Every time I eat a mango, I’m transported back to an afternoon in Strasbourg, France. My friends and I had spent our junior year abroad perfecting not only our French but also the art of the picnic lunch. We would pool our money and visit an epicerie for some cheese, saucisson, fruit and, naturellement, chocolate. Then we would stop at a boulangerie for a baguette and wander towards a park somewhere, maybe along the river Ill, maybe in the Orangerie. For this particular picnic someone- not me – had chosen a mango as one of our fruits.

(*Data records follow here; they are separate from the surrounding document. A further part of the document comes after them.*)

(** The text that [collapse_ws_aux] writes after a word, up to the
    whitespace at its end, is the words that follow, a space before
    each. *)
Lemma rstrip_collapse_ws_aux (s : str) :
  (forall pre cur, cur <> [] -> Forall (fun c => isspace c = false) cur ->
     rstrip (pre ++ rev cur ++ collapse_ws_aux false s)
     = pre ++ join [32%N] (split_ws_aux cur s)) /\
  (forall pre, rstrip pre = pre ->
     rstrip (pre ++ 32%N :: collapse_ws_aux true s)
     = match split_ws_aux [] s with
       | [] => pre
       | ws => pre ++ 32%N :: join [32%N] ws
       end).
Proof.
  induction s as [|c r [IHa IHb]].
  - split.
    + intros pre cur Hcur Hall. cbn [collapse_ws_aux split_ws_aux].
      rewrite app_nil_r.
      assert (Hr : rev cur <> []).
      { intros E. apply (f_equal (@length N)) in E. rewrite length_rev in E.
        destruct cur; [contradiction|discriminate]. }
      rewrite (rstrip_keep pre (rev cur) Hr (Forall_rev Hall)).
      now destruct cur.
    + intros pre Hpre. cbn [collapse_ws_aux split_ws_aux].
      now rewrite rstrip_snoc.
  - assert (Hkeep : forall pre cur, cur <> [] ->
              Forall (fun c => isspace c = false) cur ->
              rstrip (pre ++ rev cur) = pre ++ rev cur).
    { intros pre cur Hcur Hall. apply rstrip_keep; [|now apply Forall_rev].
      intros E. apply (f_equal (@length N)) in E. rewrite length_rev in E.
      destruct cur; [contradiction|discriminate]. }
    split.
    + intros pre cur Hcur Hall. cbn [collapse_ws_aux split_ws_aux].
      destruct (isspace c) eqn:E.
      * rewrite app_assoc, (IHb (pre ++ rev cur) (Hkeep pre cur Hcur Hall)).
        destruct cur as [|x cur]; [contradiction|].
        destruct (split_ws_aux [] r) as [|w ws] eqn:Ews.
        -- reflexivity.
        -- cbn [join]. now rewrite <- app_assoc.
      * specialize (IHa pre (c :: cur) ltac:(discriminate)
                        ltac:(now constructor)).
        cbn [rev] in IHa. rewrite <- app_assoc in IHa. exact IHa.
    + intros pre Hpre. cbn [collapse_ws_aux split_ws_aux].
      destruct (isspace c) eqn:E; [now apply IHb|].
      specialize (IHa (pre ++ [32%N]) [c] ltac:(discriminate)
                      ltac:(now repeat constructor)).
      cbn [rev app] in IHa. rewrite <- app_assoc in IHa. cbn [app] in IHa.
      rewrite IHa.
      pose proof (split_ws_aux_nonempty [c] r ltac:(discriminate)) as Hne.
      destruct (split_ws_aux [c] r); [contradiction|].
      now rewrite <- app_assoc.
Qed.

I knew what a mango was, or at least I felt like I did. I had the sense that I liked it, but I couldn’t remember eating one. This seems odd now, not having had mango, but at the time, mango was an exotic fruit and could not be easily procured at the grocery store. This was a time before we expected so much to be available so often, when the one Vietnamese restaurant in my small town billed itself as “Chinese” but made Vietnamese if you asked. Coconut came only in plastic bags, shredded and sugary, and no one had even imagined pomegranate juice.  I knew what a mango was, but only in a distant way.

We settled onto the grass – had we brought a blanket? did we sit on our lightweight sweaters? I can’t remember – and laughed as we tore chunks from the baguette and wrapped the crusty goodness around soft Brie. Someone cut some slices from the mango and passed them around.

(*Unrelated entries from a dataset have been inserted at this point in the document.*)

(** * LB: a round-robin HTTP load balancer (harshit0410/LB)

    Shallow embedding of [main.go] (and of its older variant, which differs
    only in the health-check loop and in the absence of the reload endpoint)
    together with the properties of its routing, retry/failover, reload and
    health-check logic.

    Layout: Go integers, request contexts, the server pool, the environment
    (library calls whose outcome the program only observes), the router, the
    configuration paths, the health-check loop; then the theorems. *)

From Stdlib Require Import Ascii.
From stdpp Require Import base numbers list strings.

Open Scope Z_scope.

(** ** Go's [int] on a 64-bit platform *)

Module GoInt.

Definition min_int : Z := - 2 ^ 63.
Definition max_int : Z := 2 ^ 63 - 1.

(** Two's-complement wrap-around of a mathematical integer. *)
Definition wrap (z : Z) : Z := (z + 2 ^ 63) mod 2 ^ 64 - 2 ^ 63.

Definition add (a b : Z) : Z := wrap (a + b).

Definition in_range (z : Z) : Prop := min_int <= z <= max_int.

End GoInt.

(** ** Request contexts

    A [context.Context] is a chain of key/value pairs; [Value] returns the
    innermost binding of a key.  Keys and values are [interface{}]: two keys
    are equal when both their dynamic type and their value agree. *)

Inductive Key : Type :=
| KInt (n : Z)            (* a key of dynamic type [int] *)
| KOther (name : string). (* a key of any other dynamic type *)

Inductive Value : Type :=
| VInt (n : Z)            (* a value of dynamic type [int] *)
| VOther (repr : string). (* a value of any other dynamic type *)

Global Instance Key_eq_dec : EqDecision Key.
Proof. solve_decision. Defined.
(** The [n]-th call reads the grid at [n mod len]. *)
Lemma nth_call_all_enum hs searchspace n :
  forallb is_EnumVariable searchspace = true ->
  ParameterGrid.len (grid searchspace) <> 0%nat ->
  nth_call hs searchspace n
  = ParameterGrid.getitem (grid searchspace)
      (n mod ParameterGrid.len (grid searchspace))%nat.
Proof.
  intros He Hlen. unfold nth_call.
  assert (forall c, suggest {| param_grid := Some (grid searchspace); current := c |}
                      (hs n) searchspace
                    = suggest {| param_grid := None; current := c |} (hs n) searchspace)
    as Hsame.
  { intros c. unfold suggest, grid_of. simpl. by rewrite He. }
  assert ((suggest {| param_grid := None; current := Z.of_nat n - 1 |}
             (hs n) searchspace).1
          = ParameterGrid.getitem (grid searchspace)
              (n mod ParameterGrid.len (grid searchspace))%nat) as Hcall.
  { unfold suggest, grid_of. simpl. rewrite He.
    destruct (Z.eqb_spec (Z.of_nat (ParameterGrid.len (grid searchspace))) 0) as [?|_];
      [lia|].
    simpl. f_equal. replace (Z.of_nat n - 1 + 1) with (Z.of_nat n) by lia.
    rewrite <- Nat2Z.inj_mod. apply Nat2Z.id. }
  destruct n as [|n].
  - exact Hcall.
  - rewrite after_all_enum by done. rewrite Hsame.
    replace (Z.of_nat n) with (Z.of_nat (S n) - 1) by lia. exact Hcall.
Qed.
End GridSearchFacts.

(** ** GridSearch: the order of the grid *)

Lemma GridSearch_after_ext (hs1 hs2 : nat -> history) (searchspace : SearchSpace.t) (n : nat) :
  GridSearch.after hs1 searchspace n = GridSearch.after hs2 searchspace n.
Proof.
  induction n as [|n IH]; simpl; [done|]. rewrite IH. reflexivity.
Qed.

(** C10. [GridSearch.suggest] never reads its history: two instances called
    [n] times each, with any two families of histories and the same search
    space, are in the same state, and their next calls give the same
    outcome (the same parameter mapping, or the same error). *)
Theorem GridSearch_suggest_ignores_history
    (hs1 hs2 : nat -> history) (searchspace : SearchSpace.t) (n : nat) :
  GridSearch.nth_call hs1 searchspace n = GridSearch.nth_call hs2 searchspace n
  /\ GridSearch.after hs1 searchspace n = GridSearch.after hs2 searchspace n.
Proof.
  split; [|apply GridSearch_after_ext].
  unfold GridSearch.nth_call. rewrite (GridSearch_after_ext hs1 hs2). reflexivity.
Qed.

Lemma GridSearch_nth_call_iter (hs : nat -> history) (searchspace : SearchSpace.t) (n : nat) :
  forallb is_EnumVariable searchspace = true ->
  length (ParameterGrid.iter (GridSearch.grid searchspace)) <> 0%nat ->
  exists p,
    ParameterGrid.iter (GridSearch.grid searchspace)
      !! (n mod length (ParameterGrid.iter (GridSearch.grid searchspace)))%nat = Some p
    /\ GridSearch.nth_call hs searchspace n = Return p.
Proof.
  rewrite length_iter. intros He HG.
  rewrite nth_call_all_enum by done.
  apply getitem_iter. by apply Nat.mod_upper_bound.
Qed.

The smooth orange flesh of the fruit slid across my tongue and my eyes widened. Sunshine. Laughter. Something like distilled happiness. I swallowed and glanced around. What magic was this? I took another bite of the sweet, tangy fruit. Again, I was gone. Where was I? I closed my eyes. Happiness, happiness and so warm. I felt tears well up. What on earth was happening to me?

I retreated into my own sphere, still with my friends but far from them, too; far from France, far from the moment. I savoured the sweet smoothness and heard the echoes of bird calls. I breathed deeply, overwhelmed, and then… just like that, I knew: Panama. I had eaten mango when we lived in Panama, the country we left when I was only three years old. The country I couldn’t remember at all. It was the only explanation – those sounds, those senses, that feeling of freedom.

Another deep breath and I was back with my friends. I didn’t say a thing about what I’d experienced. What would I say? Who would believe that a single taste could have such power? I didn’t even know how to describe it. Instead, I laughed and chatted and walked back to classes when we finished our lunch. That night, I called my mom. I asked my mother: did we eat mango? did we eat mango in Panama? “Oh yes,” she was matter-of-fact, “you loved them, but Daddy is allergic to their skins, so I never looked for them when we came home.”

Mango. Now I can have them almost any time I want. In fact, I just had one with lunch. And for a moment, I was 19 and in France, I was 3 and in Panama. And then I was in my kitchen again.


9 thoughts on “Mango

  1. They say smell is the most evocative sense. I hold this post of yours up as evidence that taste can outdo it. I was absolutely drawn by why the mango had such an emotional effect on your nineteen-year-old self, and pierced right thought the heart to know it was from a time you were three. How powerful is memory and senses attached to place – and we can never assume little ones won’t remember. Those little brains are mighty recording mechanisms. Through your memory, I heard the birds in Panama – a place I’ve never been. I felt the sun and the “distilled happiness” … and wanted to cry at the pure peace of it all as perceived by a little girl of three. That’s power.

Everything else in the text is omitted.